In 2000, Juan Escalante’s parents fled the violence of their native Venezuela. His mother and father, owners of a small print shop, were subject to targeted carjackings and death threats. Finally, enough was enough. They wanted safety for their three young children. So, in search of a better life, they brought Juan and his two younger brothers to Florida. Despite filing all the required paperwork, applying for a green card, and waiting in line like immigrants are often asked to do, the Escalantes’ case fell apart after receiving bad advice from an immigration lawyer.
People think immigrants have this option of getting in a line and waiting their turn. But that’s not true.
Today, although Juan is still undocumented, he continues to work hard and study. He earned a master’s degree in public administration from Florida State University and currently works remotely from Florida as the communications manager for America’s Voice, a nonprofit in Washington, DC, that works to help guarantee labor, civil, and political rights for immigrants and their families.
His immigration status, however, has posed challenges. For most of his life, he could not legally hold a job and used a driver’s license stamped “temporary.” Although he was accepted by several colleges, admissions officers explained that they couldn’t offer him a scholarship without a green card. “My mother was destroyed. She and my dad had sacrificed so much for the American Dream, and now we were landlocked.” Escalante recalls. “I remember being in the admissions office of a university with her crying, and I remember holding her hand and telling her that everything was going to be OK.”
In 2012, things changed for Escalante. That year, the Obama Administration signed the Deferred Action for Childhood Arrivals (DACA) order, which grants qualifying undocumented immigrants who were brought to the United States as children the right to work, study, and live in the country. Eight hundred thousand young people signed up for the program, went to school, and began earning legal paychecks. But this year, the White House announced plans to end the policy, making the future of Dreamers uncertain again. This would be devastating for young people like Escalante, but it would also represent a significant economic loss for the country.
Earlier estimates suggest that passage of the Dream Act, which would provide a pathway to citizenship for young undocumented immigrants, would add an estimated $329 billion to the U.S. economy and create 1.4 million new jobs by 2030. It would also boost state and federal household income tax revenue $5.6 billion and add $4.6 billion in federal business tax revenue.

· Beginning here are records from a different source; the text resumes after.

(** * OntoAttentionLSTM: the attention step of onto-lstm over the reals

    A shallow embedding of [src/onto_attention.py].  Tensors of floats are
    nested lists of real numbers; every definition is the computation for ONE
    sample (the backend broadcasts each operation over the leading samples
    axis, and no operation of the step mixes two samples).  Axes of one
    sample at one timestep:

      x_onto_aware  : senses x hyps x (embedding_dim + 1)
      mask_i        : senses x hyps   (the trailing axis of length 1 of the
                      source's mask is not represented: [K.squeeze(mask_i,
                      axis=-1)] is the identity here, and [K.switch(mask_i,
                      x, zeros)] applies a slot's bit to its whole embedding)

    Backend operations ([K.dot], [K.sum], [K.switch], [K.softmax], ...) are
    written out on lists.  Where the backend raises on operands of different
    shapes, [zip_with] stops at the shorter one; the theorems state the shapes
    they rely on.

    The numbers are exact reals: rounding, underflow and overflow of the
    backend's floats are not represented.  The numbered statements about
    values are therefore equalities between formulas, exact zeros and
    non-strict orderings; they state a strict ordering only at a concrete
    input.

    The mask handed to [compute_mask] is a tensor of any rank, given by its
    shape and its entries by index, so that the axes -3 and -2 of the source
    are computed from the rank. *)

From Stdlib Require Import String.
From Stdlib Require Import Reals List ZArith Bool Lia Lra.
Import ListNotations.

Local Open Scope R_scope.

(** ** Lists as tensors *)

Definition vec := list R.
Definition mat := list (list R).
Definition grid (A : Type) := list (list A).
Definition tensor3 := list (list (list R)).

Fixpoint zip_with {A B C : Type} (f : A -> B -> C) (l : list A) (l' : list B)
  : list C :=
  match l, l' with
  | a :: t, b :: t' => f a b :: zip_with f t t'
  | _, _ => []
  end.

(** [K.sum] of a vector of floats. *)
Definition K_sum (l : list R) : R := fold_right Rplus 0 l.

(** [K.sum] of integer (mask) entries. *)
Definition K_sum_int (l : list Z) : Z := fold_right Z.add 0%Z l.

(** [K.switch(condition, then, else)] on one entry: the backend selects
    [then] where the condition is non-zero. *)
Definition K_switch {A : Type} (condition : Z) (then_expression else_expression : A) : A :=
  if Z.eqb condition 0 then else_expression else then_expression.

(** A mask bit as the 0/1 integer the backend stores. *)
Definition bit (b : bool) : Z := Z.b2z b.

(** Shape predicate: a grid with [n] rows of [m] entries each. *)
Definition rect {A : Type} (n m : nat) (g : grid A) : Prop :=
  length g = n /\ Forall (fun row => length row = m) g.
Lemma yields_alloc (h : store) (s : Scanner) (r : R) (bufs : list bytes)
    (tail arr : bytes) :
  yields rest h s r bufs tail -> yields rest (h ++ [arr]) s r bufs tail.
Proof.
  intros ((Hinv & Hdone & Herr) & Hmax & Hsmall & Hrem).
  split; [|split; [exact Hmax|split; [exact Hsmall|]]].
  - split; [now apply scanner_inv_alloc|now split].
  - now rewrite pending_alloc.
Qed.

Lemma ended_alloc (h : store) (s : Scanner) (r : R) (arr : bytes) :
  ended rest h s r -> ended rest (h ++ [arr]) s r.
Proof.
  intros (Hinv & H). split; [now apply scanner_inv_alloc|exact H].
Qed.

Lemma IndexByte_stream (b more : bytes) :
  ~ In rt b -> IndexByte ((b ++ [rt]) ++ more) rt = len b.
Proof.
  intros H. rewrite <- app_assoc. cbn [app]. now apply IndexByte_first.
Qed.

Lemma Max_small : MaxScanTokenSize <= maxInt / 2.
Proof. vm_compute. discriminate. Qed.
Lemma stats64_filename_inj evs a b :
  a ∈ noteTypeStats evs → b ∈ noteTypeStats evs → filename a = filename b → a = b.
Proof. apply fmap_inj_on, noteTypeStats64_filename_NoDup. Qed.

Lemma byAvgComposite64_rk a b :
  JS.positive (byAvgComposite a b) = true ↔ (avgCompositeScore a < avgCompositeScore b)%Q.
Proof. apply sub_descending. Qed.

Lemma byAvgDetail64_rk a b :
  JS.positive (byAvgDetail a b) = true ↔ (avgDetailScore a < avgDetailScore b)%Q.
Proof. apply sub_descending. Qed.

Lemma byAvgTruthfulness64_rk a b :
  JS.positive (byAvgTruthfulness a b) = true
  ↔ (avgTruthfulnessScore a < avgTruthfulnessScore b)%Q.
Proof. apply sub_descending. Qed.

Variable evs : list Evaluation.
Hypothesis evs_nonempty : evs ≠ [].

Lemma ranked64_perm : rankedNoteTypes evs ≡ₚ noteTypeStats evs.
Proof. apply sort_Permutation. Qed.

Lemma ranked64_nonempty : rankedNoteTypes evs ≠ [].
Proof. unfold rankedNoteTypes. apply sort_nonempty. by apply noteTypeStats64_nonempty. Qed.

Lemma after64_perm :
  JS.sort byAvgTruthfulness (JS.sort byAvgDetail (rankedNoteTypes evs))
  ≡ₚ noteTypeStats evs.
Proof. unfold rankedNoteTypes. by rewrite !sort_Permutation. Qed.

Lemma ranked64_best best :
  rankedNoteTypes evs !! 0%nat = Some best →
  best ∈ noteTypeStats evs
  ∧ ∀ s, s ∈ noteTypeStats evs → (avgCompositeScore s <= avgCompositeScore best)%Q.
Proof.
  intros Hbest.
  destruct (sort_head byAvgComposite avgCompositeScore byAvgComposite64_rk
              (noteTypeStats evs) (noteTypeStats64_nonempty evs evs_nonempty))
    as (x & Hx & Hin & Hmax).
  unfold rankedNoteTypes in Hbest. rewrite Hx in Hbest. by injection Hbest as <-.
Qed.

Lemma ranked64_worst worst :
  rankedNoteTypes evs !! (length (rankedNoteTypes evs) - 1)%nat = Some worst →
  worst ∈ noteTypeStats evs
  ∧ ∀ s, s ∈ noteTypeStats evs → (avgCompositeScore worst <= avgCompositeScore s)%Q.
Proof.
  intros Hworst. split.
  - rewrite <- ranked64_perm. by eapply list_elem_of_lookup_2.
  - unfold rankedNoteTypes in Hworst. rewrite sort_length in Hworst.
    by apply (sort_last byAvgComposite avgCompositeScore byAvgComposite64_rk
                (noteTypeStats evs)).
Qed.

End summary64.
(** * A sparse voxel world: chunk store, face-culled meshing, ray picking

    Shallow embedding of the [VoxelWorld] class of [src/main.js] (the chunked,
    textured world) and of the single-cell variant shipped next to it
    ([src/unnamed/part_000], module [SingleCell] below).

    Numbers.  JavaScript numbers are IEEE-754 doubles.
    - Voxel coordinates, voxel types, cell sizes, offsets and vertex
      positions are integer-valued; they are modelled by [Z].  Double
      arithmetic on integers is exact as long as operands and results stay
      below 2^53 in absolute value ([JS.safeInteger]); from there on it
      rounds, and the integer model no longer follows the code.  The results
      that depend on coordinate arithmetic state this range (with the margin
      the function needs: a cell with the voxels around it, a voxel with its
      neighbors, the indices a ray can reach).  [Math.floor (x / c)] on a
      safe integer is floor division, [Z.div], for a cell size [c > 0].
    - [%] is the truncated remainder [Z.rem]; [| 0] is the 32-bit wrap
      [toInt32]; a store into a [Uint8Array] wraps modulo 256 ([toUint8]).
    - [new Uint8Array (n)] throws beyond the length an engine can
      allocate; the model describes the allocation that succeeds, and the
      results about writes that create a cell state that the cell can be
      allocated ([allocatableWorld]).
    - Ray casting works on genuine doubles: [PrimFloat.float] has the same
      binary64 operations (round to nearest even, infinities, NaN).  The
      voxel indices [ix], [iy], [iz] of the ray are integers again; the
      results about a ray state a finite start point at safe integers.
    - The stepping loop of the ray is written once, over the arithmetic it
      uses ([RayNum]); the code runs it on doubles.
    - The [cells] object is a finite map from the key string
      ["cx,cy,cz"] to the chunk's byte array.

    State.  Methods that assign take the world and return the new one;
    methods that only read are functions of the world.  A cell array is
    reached through [cells] only: an assignment to an element of the array
    is an update in place of the entry of [cells].

    Layout: the embedding of the code comes first, then the notions used to
    state its properties, then the properties. *)

From Stdlib Require Import ZArith Ascii Uint63 PrimFloat FloatOps FloatAxioms.
From Stdlib Require Import QArith Lia.
From stdpp Require Import base gmap strings list pretty numbers.

Open Scope Z_scope.

(** ** JavaScript primitives used by the class *)

Module JS.

(** [ToUint8]: what a [Uint8Array] keeps of an integer. *)
Definition toUint8 (v : Z) : Z := v `mod` 256.

(** [v | 0]: [ToInt32] of an integer. *)
Definition toInt32 (v : Z) : Z := (v + 2 ^ 31) `mod` 2 ^ 32 - 2 ^ 31.

(** [THREE.MathUtils.euclideanModulo (n, m)] is [((n % m) + m) % m]. *)
Definition euclideanModulo (n m : Z) : Z := Z.rem (Z.rem n m + m) m.

(** [Number.isSafeInteger]: the integers of magnitude below 2^53.  The
    class computes with doubles.  On integers a sum, a difference or a product
    is exact in double arithmetic when the operands and the result are safe
    integers, and so is [Math.floor (x / c)] for a safe integer [x] and a
    positive integer [c]; from 2^53 on doubles round ([2^53 + 1] is [2^53]).
    The integer operations of this model stand for the double operations of
    the code on safe integers, and the results about coordinates state that
    range. *)
Definition safeInteger (x : Z) : Prop := - 2 ^ 53 < x < 2 ^ 53.

#[export] Instance safeInteger_dec x : Decision (safeInteger x).
Proof. unfold safeInteger. apply _. Defined.

(** [Math.floor (x / c)] on integers: the floor of the quotient, for a safe
    integer [x] and a positive [c] (a quotient by 0 is [Infinity] or [NaN] in
    the code; no world of the page has cell size 0). *)
Definition floorDiv (x c : Z) : Z := x / c.

(** Truthiness of a number: [if (v)] runs for every [v] but 0. *)
Definition truthy (v : Z) : bool := negb (v =? 0).

(** A typed array read [a[i]].  An index outside the array reads
    [undefined]; offsets computed by the class never leave the array (see
    [computeVoxelOffset_range]), and the model reads 0 there. *)
Definition typedGet (a : list Z) (i : Z) : Z :=
  if decide (0 <= i) then default 0 (a !! Z.to_nat i) else 0.
(** The inner loop of [scrape_and_display] over the links of one site. *)
Fixpoint add_results (site : string) (links : list Candidate)
    (total_count : nat) : M nat :=
  match links with
  | [] => ret total_count
  | l :: rest =>
      let title := Str.or_else (title l) (url l) in
      emit (AddResult title site (url l)) ;;;
      add_results site rest (total_count + 1)
  end.

(** One iteration of the loop over the sites. *)
Definition scrape_one (n_sites idx : nat) (site : string) (total_count : nat)
    : M nat :=
  scheme <- lift (urlparse_scheme site) ;;
  let site := if Str.truthy scheme then site else "https://" +:+ site in
  emit (SetStatus (StatusProgress idx n_sites site)) ;;;
  links <- scrape_site site ;;
  total_count <- add_results site links total_count ;;
  emit Sleep ;;;
  ret total_count.

(** The loop [for idx, site in enumerate(sites, 1)]. *)
Fixpoint scrape_loop (n_sites idx : nat) (sites : list string)
    (total_count : nat) : M nat :=
  match sites with
  | [] => ret total_count
  | site :: rest =>
      total_count <- scrape_one n_sites idx site total_count ;;
      scrape_loop n_sites (idx + 1) rest total_count
  end.

(** The list [sites] read from the text widget. *)
Definition sites_of (sites_text : string) : list string :=
  let raw := Str.strip sites_text in
  Str.strip <$> filter (λ line, Str.truthy (Str.strip line) = true)
                       (Str.splitlines raw).

Definition scrape_and_display (sites_text : string) : M unit :=
  let sites := sites_of sites_text in
  match sites with
  | [] =>
      emit (ShowWarning "No sites" "Please add at least one site URL to scan.")
  | _ =>
      emit (RefreshButton "disabled") ;;;
      emit (SetStatus StatusScraping) ;;;
      emit ClearResults ;;;
      total_count <- scrape_loop (length sites) 1 sites 0 ;;
      emit (SetStatus (StatusDone total_count)) ;;;
      emit (RefreshButton "normal")
  end.

End Pipeline.

(** ** A model of [urllib.parse] (CPython 3.11) on [str]

    [urlsplit], [urlparse], [urlunparse] and [urljoin] as the library writes
    them.  Outside the model: the validation of a bracketed host (a netloc
    with both brackets is accepted as it is) and the NFKC check, which only
    concerns a netloc with characters beyond ASCII. *)

Module Urllib.

Definition is_char (a : ascii) (c : ascii) : bool := Ascii.eqb a c.

Definition isalpha_ascii (c : ascii) : bool :=
  let n := Str.code c in
  ((65 <=? n) && (n <=? 90) || (97 <=? n) && (n <=? 122))%N.

Definition scheme_char (c : ascii) : bool :=
  let n := Str.code c in
  (isalpha_ascii c || (48 <=? n) && (n <=? 57)
   || (n =? 43) || (n =? 45) || (n =? 46))%N.

Fixpoint forall_chars (p : ascii → bool) (s : string) : bool :=
  match s with
  | EmptyString => true
  | String c s' => p c && forall_chars p s'
  end.

Fixpoint exists_char (p : ascii → bool) (s : string) : bool :=
  match s with
  | EmptyString => false
  | String c s' => p c || exists_char p s'
  end.

(** The longest prefix without a character of [p], and the rest. *)
Fixpoint break (p : ascii → bool) (s : string) : string * string :=
  match s with
  | EmptyString => ("", "")
  | String c s' =>
      if p c then ("", s)
      else let '(a, b) := break p s' in (String c a, b)
  end.

(** [s.split(c)]. *)
Fixpoint split (c : ascii) (s : string) : list string :=
  match s with
  | EmptyString => [""]
  | String d s' =>
      if Ascii.eqb c d then "" :: split c s'
      else match split c s' with
           | x :: l => String d x :: l
           | [] => [String d ""]
           end
  end.

(** [url.lstrip(_WHATWG_C0_CONTROL_OR_SPACE)]. *)
Fixpoint lstrip_c0 (s : string) : string :=
  match s with
  | String c s' => if (Str.code c <=? 32)%N then lstrip_c0 s' else s
  | EmptyString => EmptyString
  end.

(** The removal of tab, carriage return and line feed. *)
Fixpoint remove_unsafe (s : string) : string :=
  match s with
  | EmptyString => EmptyString
  | String c s' =>
      let n := Str.code c in
      if ((n =? 9) || (n =? 10) || (n =? 13))%N then remove_unsafe s'
      else String c (remove_unsafe s')
  end.

Record SplitResult : Type := mkSplit {
  sr_scheme : string; sr_netloc : string; sr_path : string;
  sr_query : string; sr_fragment : string }.

Record ParseResult : Type := mkParse {
  scheme : string; netloc : string; path : string;
  params : string; query : string; fragment : string }.

(** The scheme branch of [urlsplit]: the scheme found, or the default, and
    what follows it. *)
Definition split_scheme (url default : string) : string * string :=
  let '(pre, rest) := break (is_char ":") url in
  match pre, rest with
  | String c0 _, String _ rest' =>
      if isalpha_ascii c0 && forall_chars scheme_char pre
      then (Str.lower pre, rest') else (default, url)
  | _, _ => (default, url)
  end.

Definition is_delim (c : ascii) : bool :=
  is_char "/" c || is_char "?" c || is_char "#" c.

Definition urlsplit (url default : string) : result SplitResult :=
  let url := remove_unsafe (lstrip_c0 url) in
  let '(scheme, url) := split_scheme url default in
  nl <-! match url with
         | String "/" (String "/" rest) =>
             let '(netloc, url) := break is_delim rest in
             let lb := exists_char (is_char "[") netloc in
             let rb := exists_char (is_char "]") netloc in
             if lb && negb rb || rb && negb lb
             then Raise (ValueError "Invalid IPv6 URL")
             else Ok (netloc, url)
         | _ => Ok ("", url)
         end ;;
  let '(netloc, url) := nl in
  let '(url, fragment) :=
    match break (is_char "#") url with
    | (u, String _ f) => (u, f)
    | (u, EmptyString) => (u, "")
    end in
  let '(url, query) :=
    match break (is_char "?") url with
    | (u, String _ q) => (u, q)
    | (u, EmptyString) => (u, "")
    end in
  Ok (mkSplit scheme netloc url query fragment).

Definition uses_relative : list string :=
  [""; "ftp"; "http"; "gopher"; "nntp"; "imap"; "wais"; "file"; "https";
   "shttp"; "mms"; "prospero"; "rtsp"; "rtspu"; "sftp"; "svn"; "svn+ssh";
   "ws"; "wss"].

Definition uses_netloc : list string :=
  [""; "ftp"; "http"; "gopher"; "nntp"; "telnet"; "imap"; "wais"; "file";
   "mms"; "https"; "shttp"; "snews"; "prospero"; "rtsp"; "rtspu"; "rsync";
   "svn"; "svn+ssh"; "sftp"; "nfs"; "git"; "git+ssh"; "ws"; "wss"].

Definition uses_params : list string :=
  [""; "ftp"; "hdl"; "prospero"; "http"; "imap"; "https"; "shttp"; "rtsp";
   "rtspu"; "sip"; "sips"; "mms"; "sftp"; "tel"].

Definition mem (x : string) (l : list string) : bool := bool_decide (x ∈ l).

(** [_splitparams]: the parameters start at the first semicolon of the
    last path segment. *)
Definition _splitparams (url : string) : string * string :=
  let segs := split "/" url in
  match reverse segs with
  | last_seg :: before_rev =>
      match break (is_char ";") last_seg with
      | (a, String _ b) =>
          (Str.join "/" (reverse (a :: before_rev)), b)
      | (_, EmptyString) => (url, "")
      end
  | [] => (url, "")
  end.

Definition urlparse (url default : string) : result ParseResult :=
  sp <-! urlsplit url default ;;
  let url := sr_path sp in
  let '(url, params) :=
    if mem (sr_scheme sp) uses_params && exists_char (is_char ";") url
    then _splitparams url else (url, "") in
  Ok (mkParse (sr_scheme sp) (sr_netloc sp) url params
              (sr_query sp) (sr_fragment sp)).

Definition urlunsplit (scheme netloc url query fragment : string) : string :=
  let url :=
    if Str.truthy netloc
       || Str.truthy scheme && mem scheme uses_netloc
          && negb (Str.startswith "//" url)
    then
      let url := if Str.truthy url && negb (Str.startswith "/" url)
                 then "/" +:+ url else url in
      "//" +:+ netloc +:+ url
    else url in
  let url := if Str.truthy scheme then scheme +:+ ":" +:+ url else url in
  let url := if Str.truthy query then url +:+ "?" +:+ query else url in
  if Str.truthy fragment then url +:+ "#" +:+ fragment else url.

Definition urlunparse (p : ParseResult) : string :=
  let url := if Str.truthy (params p) then path p +:+ ";" +:+ params p
             else path p in
  urlunsplit (scheme p) (netloc p) url (query p) (fragment p).

(** [segments[1:-1] = filter(None, segments[1:-1])]. *)
Definition drop_empty_inner (segments : list string) : list string :=
  match segments with
  | first :: rest =>
      match reverse rest with
      | last_seg :: inner_rev =>
          first :: filter (λ x, x ≠ "") (reverse inner_rev) ++ [last_seg]
      | [] => segments
      end
  | [] => []
  end.

(** The loop of [urljoin] over the segments; [resolved_path] is kept
    reversed. *)
Fixpoint resolve (segments : list string) (resolved_rev : list string)
    : list string :=
  match segments with
  | [] => reverse resolved_rev
  | seg :: rest =>
      if bool_decide (seg = "..") then resolve rest (tail resolved_rev)
      else if bool_decide (seg = ".") then resolve rest resolved_rev
      else resolve rest (seg :: resolved_rev)
  end.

Escalante believes there’s a great deal of misunderstanding around immigration policy. “The laws are so complex that they don’t make sense to many people,” he says. “I tend to think that people have a really large misconception as to what the real process is to become a U.S. citizen. People think immigrants have this option of getting in a line and waiting their turn. But that’s not true. The line doesn’t exist for everyone.”
For this reason, Escalante continues his fight for comprehensive immigration reform and passage of the Dream Act — a bill that would grant undocumented young people a pathway to citizenship. “We need a system that allows people to have real opportunities to apply to be in the United States,” he says. “And we need to bring people out of the shadows and allow them to contribute to society and give back. They shouldn’t have to be scared of being deported back to a country that they may be afraid of returning to.”